On 6/21/07, Chuck Kollars <ckollars9@xxxxxxxxx> wrote:
I think what we really need is just the much simpler blacklist/whitelist capability. If we can transparently intercept, and give a thumbs-up/thumbs-down to every destination IP address (perhaps after doing a reverse DNS lookup on it), that's all we need.
No need to transparently intercept for this, and no need for new code. Just configure the client to proxy SSL via Squid, and use the existing ACLs to set the policy for the 'CONNECT' method, similar to what I showed in a previous post in this thread.
In my experience, fingerprinting the type of traffic turns out to not be very useful ...after all the difficulty of implementing it. Why?
Fingerprinting is relatively easy, but is not nearly as effective (or invasive) as doing true MITM where you actually break the end-to-end encryption to inspect the payload.

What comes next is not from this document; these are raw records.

(* ===== verification/StringCommandsThms.v ===== *)
(** * Correctness of the string commands

    Each handler, on a service that stands for a database, returns, replies
    and changes the service as its specification says; the string objects
    other clients' results show are never changed. *)

From S2P Require Import Prelude Chars Table Replier HashTable Service ServiceInv ServiceSpec.
From S2P Require Import StringCommands CommandSpec.

Section string_commands.
Context {DT ET : Type} `{!Table MTSPtr DT} `{!Table Z ET} `{!BuildMode}.
Context `{!TableView MTSPtr DT} `{!TableView Z ET} `{!TableLaws MTSPtr DT} `{!TableLaws Z ET}.
Implicit Types s : Service DT ET.

(** A command's reply and database, and what it keeps. *)
Definition cmd_post s (out : areply * DB) (res : Outcome (Result * Service DT ET)) : Prop :=
  let '(a, d') := out in
  ∃ r' s', res = Ok (r', s') ∧ svc_is s' d' ∧ kept s s' ∧ reply_is (strs_ s') r' a.

(** Room for [n] new keys. *)
Definition room (n : nat) (d : DB) : Prop := Z.of_nat (size (kv d) + n) < table_limit.

Lemma err_post e r s d : svc_is s d → cmd_post s (AErr e, d) (Ok (SetError e r, s)).
Proof. intros Hs. by exists (SetError e r), s. Qed.

(** ** Reading a key *)

Lemma value_of_entry s d k l x :
  svc_is s d → entry_is s k l x → t_value l (data_ht_ s) = Ok (Some x).
Proof. intros Hs [kp Hl]. by eapply t_value_ok; [apply Hs|]. Qed.

Lemma entry_relaid s s' k l x : entry_is s k l x → relaid s s' → entry_is s' k l x.
Proof. intros [kp Hl] (Hv&_). exists kp. by rewrite Hv. Qed.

1) There's "legitimate" traffic on 443 that's not web traffic (for example LogMeIn or SSH). Forbidding everything that's non-web is just shooting yourself in the foot.
I strongly disagree: LogMeIn and SSH-over-443 are illegitimate, and should be forbidden in any environment with real security policy (that is, anywhere except a public ISP).
2) A big problem is https: proxies, as they're real easy to use and will completely bypass all filters. But they _do_ look like web traffic, so they couldn't be forbidden by reasonable fingerprinting.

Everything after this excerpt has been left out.